Saved data entries
+++++

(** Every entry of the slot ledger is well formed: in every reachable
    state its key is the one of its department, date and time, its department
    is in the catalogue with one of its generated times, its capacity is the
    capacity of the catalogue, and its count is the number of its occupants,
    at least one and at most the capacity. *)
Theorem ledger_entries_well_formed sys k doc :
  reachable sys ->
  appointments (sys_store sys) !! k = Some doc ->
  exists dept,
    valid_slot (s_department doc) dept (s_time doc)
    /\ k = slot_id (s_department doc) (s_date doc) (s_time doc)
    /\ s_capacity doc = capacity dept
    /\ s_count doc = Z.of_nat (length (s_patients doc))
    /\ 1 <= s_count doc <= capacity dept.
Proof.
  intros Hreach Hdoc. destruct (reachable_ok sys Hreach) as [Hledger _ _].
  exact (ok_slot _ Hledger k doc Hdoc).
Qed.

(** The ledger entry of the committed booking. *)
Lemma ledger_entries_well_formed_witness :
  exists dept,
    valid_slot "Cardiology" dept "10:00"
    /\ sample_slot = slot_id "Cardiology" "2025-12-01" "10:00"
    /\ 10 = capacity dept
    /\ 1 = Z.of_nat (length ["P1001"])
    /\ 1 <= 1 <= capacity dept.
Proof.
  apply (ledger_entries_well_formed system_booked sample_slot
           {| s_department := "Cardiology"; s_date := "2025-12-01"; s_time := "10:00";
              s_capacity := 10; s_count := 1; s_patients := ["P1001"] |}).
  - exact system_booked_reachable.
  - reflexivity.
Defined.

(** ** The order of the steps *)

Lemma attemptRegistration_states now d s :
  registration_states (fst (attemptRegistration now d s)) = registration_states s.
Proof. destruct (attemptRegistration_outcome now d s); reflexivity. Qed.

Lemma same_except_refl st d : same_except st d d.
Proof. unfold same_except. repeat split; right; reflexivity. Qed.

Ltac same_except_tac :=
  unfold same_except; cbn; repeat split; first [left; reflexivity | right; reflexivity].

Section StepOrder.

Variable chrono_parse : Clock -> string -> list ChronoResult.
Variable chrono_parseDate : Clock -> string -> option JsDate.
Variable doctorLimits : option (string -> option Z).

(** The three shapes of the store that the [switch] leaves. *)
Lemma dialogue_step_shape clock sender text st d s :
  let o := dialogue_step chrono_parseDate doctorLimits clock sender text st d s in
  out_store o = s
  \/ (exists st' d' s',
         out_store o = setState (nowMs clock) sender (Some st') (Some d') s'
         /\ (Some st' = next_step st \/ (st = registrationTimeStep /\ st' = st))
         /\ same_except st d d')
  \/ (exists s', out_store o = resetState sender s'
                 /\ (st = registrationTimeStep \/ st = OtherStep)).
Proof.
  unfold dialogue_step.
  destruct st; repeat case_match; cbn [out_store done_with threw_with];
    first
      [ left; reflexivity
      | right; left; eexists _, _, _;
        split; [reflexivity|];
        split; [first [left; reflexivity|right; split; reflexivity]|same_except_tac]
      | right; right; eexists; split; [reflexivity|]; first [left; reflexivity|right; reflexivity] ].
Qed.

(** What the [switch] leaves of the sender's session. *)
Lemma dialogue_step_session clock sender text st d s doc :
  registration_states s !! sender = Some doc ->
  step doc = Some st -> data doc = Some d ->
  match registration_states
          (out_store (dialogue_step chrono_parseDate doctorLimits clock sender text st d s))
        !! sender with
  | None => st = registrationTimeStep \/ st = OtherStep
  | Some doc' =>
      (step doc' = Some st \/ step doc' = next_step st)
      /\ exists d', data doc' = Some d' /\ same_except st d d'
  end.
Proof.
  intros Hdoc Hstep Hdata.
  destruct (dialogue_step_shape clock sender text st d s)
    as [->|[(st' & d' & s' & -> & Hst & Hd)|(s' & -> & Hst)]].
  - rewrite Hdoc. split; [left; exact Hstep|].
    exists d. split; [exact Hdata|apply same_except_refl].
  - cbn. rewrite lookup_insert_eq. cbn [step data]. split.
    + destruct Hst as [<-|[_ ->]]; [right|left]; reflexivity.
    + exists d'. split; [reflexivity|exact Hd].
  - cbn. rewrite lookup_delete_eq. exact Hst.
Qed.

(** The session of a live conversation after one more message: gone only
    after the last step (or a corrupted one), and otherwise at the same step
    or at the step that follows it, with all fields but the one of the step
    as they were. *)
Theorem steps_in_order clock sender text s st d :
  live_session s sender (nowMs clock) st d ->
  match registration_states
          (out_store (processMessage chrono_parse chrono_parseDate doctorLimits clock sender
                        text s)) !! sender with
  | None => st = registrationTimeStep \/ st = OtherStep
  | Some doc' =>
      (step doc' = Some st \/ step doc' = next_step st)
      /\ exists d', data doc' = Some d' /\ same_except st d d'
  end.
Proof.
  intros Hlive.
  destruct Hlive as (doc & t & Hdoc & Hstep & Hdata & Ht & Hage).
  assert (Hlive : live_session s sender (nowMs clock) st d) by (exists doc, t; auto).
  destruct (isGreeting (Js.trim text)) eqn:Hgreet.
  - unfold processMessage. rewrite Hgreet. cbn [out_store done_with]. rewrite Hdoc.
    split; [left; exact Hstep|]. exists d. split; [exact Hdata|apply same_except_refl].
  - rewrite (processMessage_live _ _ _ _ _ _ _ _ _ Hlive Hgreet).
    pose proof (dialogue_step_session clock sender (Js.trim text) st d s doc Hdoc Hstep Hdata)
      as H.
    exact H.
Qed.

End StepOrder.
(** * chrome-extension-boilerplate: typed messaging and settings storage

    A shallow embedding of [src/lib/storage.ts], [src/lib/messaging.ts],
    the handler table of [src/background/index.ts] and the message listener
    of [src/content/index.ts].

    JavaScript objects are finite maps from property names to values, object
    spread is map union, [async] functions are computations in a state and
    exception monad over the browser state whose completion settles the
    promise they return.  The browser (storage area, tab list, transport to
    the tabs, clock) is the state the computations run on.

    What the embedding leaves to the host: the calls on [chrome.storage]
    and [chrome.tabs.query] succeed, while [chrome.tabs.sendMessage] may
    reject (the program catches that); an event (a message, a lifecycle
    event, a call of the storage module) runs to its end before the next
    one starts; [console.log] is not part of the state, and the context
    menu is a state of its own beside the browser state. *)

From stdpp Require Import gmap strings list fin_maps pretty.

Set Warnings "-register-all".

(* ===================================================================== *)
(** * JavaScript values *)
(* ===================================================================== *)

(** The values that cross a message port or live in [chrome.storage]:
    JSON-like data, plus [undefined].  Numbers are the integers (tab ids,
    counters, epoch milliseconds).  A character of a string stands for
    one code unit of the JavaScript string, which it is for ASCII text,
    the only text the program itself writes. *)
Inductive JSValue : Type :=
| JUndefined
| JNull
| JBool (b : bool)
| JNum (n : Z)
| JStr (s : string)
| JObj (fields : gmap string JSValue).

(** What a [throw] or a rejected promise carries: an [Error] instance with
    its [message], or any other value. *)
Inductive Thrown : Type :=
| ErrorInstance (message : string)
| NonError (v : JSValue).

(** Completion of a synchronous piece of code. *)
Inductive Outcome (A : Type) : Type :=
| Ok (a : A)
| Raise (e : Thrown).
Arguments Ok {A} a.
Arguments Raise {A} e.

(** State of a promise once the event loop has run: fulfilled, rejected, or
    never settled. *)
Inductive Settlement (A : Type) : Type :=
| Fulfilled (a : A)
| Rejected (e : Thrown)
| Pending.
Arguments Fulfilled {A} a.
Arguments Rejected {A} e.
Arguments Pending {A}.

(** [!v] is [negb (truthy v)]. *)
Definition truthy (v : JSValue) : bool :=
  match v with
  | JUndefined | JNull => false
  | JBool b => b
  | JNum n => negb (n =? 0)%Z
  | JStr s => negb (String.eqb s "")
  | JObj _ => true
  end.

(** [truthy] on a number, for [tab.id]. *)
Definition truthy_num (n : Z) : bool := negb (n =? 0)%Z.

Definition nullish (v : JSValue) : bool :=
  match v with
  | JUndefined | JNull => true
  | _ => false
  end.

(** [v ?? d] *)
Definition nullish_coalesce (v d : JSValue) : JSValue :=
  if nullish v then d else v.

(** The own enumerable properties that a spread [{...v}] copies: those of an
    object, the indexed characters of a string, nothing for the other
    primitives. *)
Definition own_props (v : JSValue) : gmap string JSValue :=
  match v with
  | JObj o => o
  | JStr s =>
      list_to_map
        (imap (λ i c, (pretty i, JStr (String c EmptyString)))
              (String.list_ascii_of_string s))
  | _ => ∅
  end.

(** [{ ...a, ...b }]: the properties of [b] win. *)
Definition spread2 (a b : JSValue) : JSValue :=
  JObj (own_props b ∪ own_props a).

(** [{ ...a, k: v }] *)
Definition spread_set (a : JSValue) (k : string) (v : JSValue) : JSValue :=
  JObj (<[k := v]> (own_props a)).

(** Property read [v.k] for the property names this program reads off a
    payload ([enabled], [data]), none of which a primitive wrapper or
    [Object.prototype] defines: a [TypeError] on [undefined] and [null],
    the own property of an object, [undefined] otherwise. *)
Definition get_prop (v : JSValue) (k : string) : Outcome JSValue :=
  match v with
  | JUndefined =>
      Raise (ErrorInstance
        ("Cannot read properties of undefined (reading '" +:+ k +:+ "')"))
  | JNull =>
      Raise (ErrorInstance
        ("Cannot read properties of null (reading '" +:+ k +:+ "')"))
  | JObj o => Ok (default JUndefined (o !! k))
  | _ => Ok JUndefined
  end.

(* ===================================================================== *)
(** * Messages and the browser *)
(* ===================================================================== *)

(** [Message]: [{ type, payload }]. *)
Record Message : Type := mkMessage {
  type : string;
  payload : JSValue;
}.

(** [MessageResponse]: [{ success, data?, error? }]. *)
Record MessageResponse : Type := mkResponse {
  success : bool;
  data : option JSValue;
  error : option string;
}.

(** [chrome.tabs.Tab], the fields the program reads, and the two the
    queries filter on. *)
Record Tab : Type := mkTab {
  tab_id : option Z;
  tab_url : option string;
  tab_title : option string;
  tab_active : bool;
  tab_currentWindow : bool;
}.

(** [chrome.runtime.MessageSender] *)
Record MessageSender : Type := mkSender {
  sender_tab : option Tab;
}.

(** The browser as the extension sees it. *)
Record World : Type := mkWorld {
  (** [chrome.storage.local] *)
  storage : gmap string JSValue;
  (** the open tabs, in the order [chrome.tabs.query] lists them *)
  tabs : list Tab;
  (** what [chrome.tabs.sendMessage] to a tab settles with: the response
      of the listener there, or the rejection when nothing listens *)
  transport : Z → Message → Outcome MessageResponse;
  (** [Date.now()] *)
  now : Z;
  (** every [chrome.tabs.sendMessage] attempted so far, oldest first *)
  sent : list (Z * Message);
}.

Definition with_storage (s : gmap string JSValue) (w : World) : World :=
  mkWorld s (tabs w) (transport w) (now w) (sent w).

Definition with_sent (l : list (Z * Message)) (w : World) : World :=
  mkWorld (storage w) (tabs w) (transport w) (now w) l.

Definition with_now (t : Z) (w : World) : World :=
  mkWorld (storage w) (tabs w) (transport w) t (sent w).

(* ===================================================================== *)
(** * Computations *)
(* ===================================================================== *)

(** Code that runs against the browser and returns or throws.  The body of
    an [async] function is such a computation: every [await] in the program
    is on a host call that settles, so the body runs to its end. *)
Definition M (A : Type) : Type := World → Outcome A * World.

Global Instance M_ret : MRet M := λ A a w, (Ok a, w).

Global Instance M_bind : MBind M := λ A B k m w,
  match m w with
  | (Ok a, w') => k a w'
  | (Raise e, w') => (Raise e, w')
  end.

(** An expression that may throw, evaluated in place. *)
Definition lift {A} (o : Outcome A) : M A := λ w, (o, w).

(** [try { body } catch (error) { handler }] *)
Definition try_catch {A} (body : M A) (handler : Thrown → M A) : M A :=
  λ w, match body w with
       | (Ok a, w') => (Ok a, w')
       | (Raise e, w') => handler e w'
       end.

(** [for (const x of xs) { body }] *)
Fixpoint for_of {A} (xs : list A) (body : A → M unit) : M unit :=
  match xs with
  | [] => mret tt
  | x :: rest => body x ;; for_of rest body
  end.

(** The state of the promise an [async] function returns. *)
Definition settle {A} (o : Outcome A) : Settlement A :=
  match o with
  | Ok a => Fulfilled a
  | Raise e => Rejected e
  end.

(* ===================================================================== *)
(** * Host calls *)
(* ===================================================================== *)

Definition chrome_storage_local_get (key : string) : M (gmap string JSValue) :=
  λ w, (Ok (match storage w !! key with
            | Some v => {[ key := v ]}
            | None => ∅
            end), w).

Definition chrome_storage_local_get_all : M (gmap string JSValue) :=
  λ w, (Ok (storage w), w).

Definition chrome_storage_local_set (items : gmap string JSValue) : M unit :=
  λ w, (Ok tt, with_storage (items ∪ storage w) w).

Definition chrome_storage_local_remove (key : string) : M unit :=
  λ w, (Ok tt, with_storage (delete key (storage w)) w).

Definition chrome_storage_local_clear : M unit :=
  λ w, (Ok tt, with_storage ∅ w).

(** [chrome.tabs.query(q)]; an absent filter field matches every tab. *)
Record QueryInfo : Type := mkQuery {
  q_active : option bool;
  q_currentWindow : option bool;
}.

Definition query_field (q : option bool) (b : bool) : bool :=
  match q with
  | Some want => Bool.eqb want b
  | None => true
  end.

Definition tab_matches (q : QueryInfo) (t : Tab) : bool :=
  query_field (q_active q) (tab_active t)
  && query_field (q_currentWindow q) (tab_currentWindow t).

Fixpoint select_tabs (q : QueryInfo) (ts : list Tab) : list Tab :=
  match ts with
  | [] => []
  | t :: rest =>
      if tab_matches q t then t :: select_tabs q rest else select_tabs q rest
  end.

+++++

WHAT THE EXERCISE ASKS
The expected answer is an exact copy of the lines above, beginning at the line with "->]]; [right|left]; reflexivity." and ending at the line with "(** The session", with both ends in.

TASK OUTPUT
    + destruct Hst as [<-|[_ ->]]; [right|left]; reflexivity.
    + exists d'. split; [reflexivity|exact Hd].
  - cbn. rewrite lookup_delete_eq. exact Hst.
Qed.

(** The session of a live conversation after one more message: gone only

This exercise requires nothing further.